Division reflects BoE tight spot
Growing concerns surrounding the health of the UK economy led to the Bank of England (BoE) cutting interest rates by 25 basis points (0.25%) for the fifth time in a year following their latest policy meeting, but a deeply split vote from the Monetary Policy Committee shows some policymakers continue to be concerned more by the spectre of inflation. The knife-edge decision required a second vote, with four of the 9-member panel voting for no change and one member voting for a larger 50 basis point move. Unemployment is rising, while growth has ground to a halt once again after what now appears to have been a false dawn in the first quarter. Speculation is rife about which taxes will be raised next at the upcoming budget, weighing further on growth and consumer confidence, just as it did last year.
Summary
Global stock benchmarks finished July near record highs, driven by a resurgence in US equities.
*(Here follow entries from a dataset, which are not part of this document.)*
(** Nothing of the blocks in use is lost from [s] to [s']. *)
Definition kept s s' : Prop := (forall k o, used s k -> 0 <= o < SFS_BLKSIZE -> dsk s' k o = dsk s k o) /\ forall k, used s' k <-> used s k.
Lemma kept_disk s s' k : kept s s' -> used s k -> disk s' k = disk s k.
Proof. intros [Hd _] Hu. apply disk_ext. intros o Ho. by apply Hd. Qed.
Lemma kept_rep s s' par i h : kept s s' -> rep (disk s) (used s) par i h -> rep (disk s') (used s') par i h.
Proof. intros HK. apply rep_mono; [intros k; by rewrite (proj2 HK)|intros k; by apply kept_disk]. Qed.
Lemma kept_frep s s' d blks : kept s s' -> frep s d blks -> frep s' d blks.
Proof. intros [Hd Hu] HF. eapply frep_frame; [exact HF|intros k Hk; apply Hu; by apply (fr_used _ _ _ _ _ HF)|]. intros o Hio Ho. apply Hd; [|done]. by apply (fr_used _ _ _ _ _ HF), own_indirect. Qed.
Lemma kept_entries s s' d blks : kept s s' -> frep s d blks -> ventry (disk s') <$> blks = ventry (disk s) <$> blks.
Proof. intros HK HF. apply list_fmap_ext. intros j k Hk. unfold ventry. rewrite (kept_disk s s'); [done|done|]. apply (fr_used _ _ _ _ _ HF), own_blks. by eapply list_elem_of_lookup_2. Qed.
Lemma kept_dir s s' n i par es : kept s s' -> GInv s' -> sins (priv s') !! n = sins (priv s) !! n -> dir_of s n i par es -> dir_of s' n i par es.
Proof.
  intros HK HG Hs (sin&blks&rest&(_&Hn&HF&Ht)&Hi&He&Hes). exists sin, blks, rest. split; [split; [done|]; split; [by rewrite Hs|]; split; [by eapply kept_frep|done]|]. split; [done|].
  split; [by rewrite (kept_entries _ _ _ _ HK HF)|]. eapply reps_mono; [| |exact Hes]; [intros k; by rewrite (proj2 HK)|intros k; by apply kept_disk].
Qed.
Lemma loaded_kept fs_at i n rest s s' : loaded fs_at i n rest s s' -> kept s s'.
Proof. intros [L1 L2 L3 L4 L5 L6 L7]. done. Qed.
Lemma touch_kept s s' : GInv s -> touch dop_io d0 s s' nowhere asis -> kept s s'.
Proof. intros HG HT. pose proof (g_blocks dop_io d0 s HG). split; [|intros k; by rewrite (to_st _ _ _ _ _ _ HT)]. intros k o [Hk _] Ho. by rewrite (to_dsk _ _ _ _ _ _ HT) by (done || lia). Qed.

Lemma loaded_dir s s' fs_at i n rest par r es : rep (disk s) (used s) par i (HDir r es) -> loaded fs_at i n rest s s' -> dir_of s' n i par es.
Proof.
  intros Hrep HL. pose proof (loaded_kept _ _ _ _ _ _ HL) as HK. apply rep_dir in Hrep as (Hi&blks&ents&Hm&Ht&_&_&He&Hes). pose proof (maps_frep _ _ _ Hm) as HF. destruct HL as [L1 L2 _ _ _ _ _].
  exists (mkSin (vdin (disk s) i) i false 1), blks, ents. split; [split; [done|]; split; [rewrite L2; apply lookup_insert_eq|]; split; [by eapply kept_frep|done]|]. split; [done|].
  split; [by rewrite (kept_entries _ _ _ _ HK HF)|]. eapply reps_mono; [| |exact Hes]; [intros k; by rewrite (proj2 HK)|intros k; by apply kept_disk].
Qed.

Lemma search_runs s n i par es name a rest : dir_of s n i par es -> pool (priv s) = Some a :: rest -> Z.of_nat (length name) <= SFS_MAX_FNAME_LEN -> skipped name = false ->
  runs (sfs_dirent_search_nolock dop_io n name) s (fun r s' => dir_of s' n i par es /\ kept s s' /\
    match child name es with
    | Some h => exists j slot em, r = (0, j, slot, em) /\ rep (disk s') (used s') i j h
    | None => exists em, r = (- E_NOENT, 0, 0, em)
    end).
Proof.
  intros HD Hp Hl Hsk. pose proof HD as (sin&blks&ents&HA&Hi&He&Hes). runs_by (dirent_search_runs dop_io d0 s n sin blks name a rest HA Hp Hl). intros r s' [HT Hr]. set (s1 := set_priv _ s) in HT.
  assert (HG1 : GInv s1) by (destruct HA as [[] _]; by split). assert (HK : kept s s') by exact (touch_kept s1 s' HG1 HT).
  split; [eapply kept_dir; [exact HK|by eapply touch_GInv| |exact HD]; rewrite (to_st _ _ _ _ _ _ HT); done|]. split; [done|].
  assert (HR : forall k, used s k -> k <> 0) by (intros k [[Hk _] _]; lia). pose proof (reps_child (disk s) (used s) i name es HR ents Hes) as Hch.
  set (P := fun e : list Z * Z => snd e <> 0 /\ fst e = name) in *. set (X := list_find (names name ∘ dent s) blks).
  assert (E1 : list_find P (ventry (disk s) <$> blks) = prod_map id (ventry (disk s)) <$> X). { rewrite list_find_fmap. reflexivity. }
  assert (E2 : list_find (names name) (dents s blks) = prod_map id (dent s) <$> X) by apply list_find_fmap.
  assert (Hn1 : ~ P ([46], i)) by (intros [_ Hq]; cbn in Hq; subst name; done). assert (Hn2 : ~ P ([46; 46], par)) by (intros [_ Hq]; cbn in Hq; subst name; done).
  assert (E3 : list_find P (ventry (disk s) <$> blks) = prod_map (fun m => S (S m)) id <$> list_find P ents).
  { rewrite He. cbn [list_find]. rewrite !decide_False by done. by destruct (list_find P ents) as [[m e]|]. }
  rewrite E2 in Hr. rewrite E1 in E3. destruct (child name es) as [h|].
  - destruct Hch as (m&j&Hf&Hrep). rewrite Hf in E3. destruct X as [[m' k]|]; [|done]. cbn in E3. injection E3 as _ _ Hj. cbn in Hr. destruct Hr as [em ->]. exists (e_ino (dent s k)), (Z.of_nat m'), em. split; [done|].
    replace (e_ino (dent s k)) with j by (by rewrite <-Hj). by eapply kept_rep.
  - rewrite Hch in E3. by destruct X.
Qed.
Risks have undoubtedly receded in recent months, supporting the move higher, but they have not disappeared, and we are particularly sensitive to further signs of deterioration in the US economy after the latest US jobs report. Derivatives markets are pricing in a faster pace of Fed rate cuts following the employment release and chair Jay Powell’s speech at the Jackson Hole symposium later on this month will be scrutinised for signals of a move in September. The pound depreciated 3.8% against in July, falling to US$1.32 from a high of US$1.38 in late June. Bonds continue to offer attractive valuations, and we would expect yield to move lower, adding to total returns, in the absence of inflation and/or fiscal deficit surprises.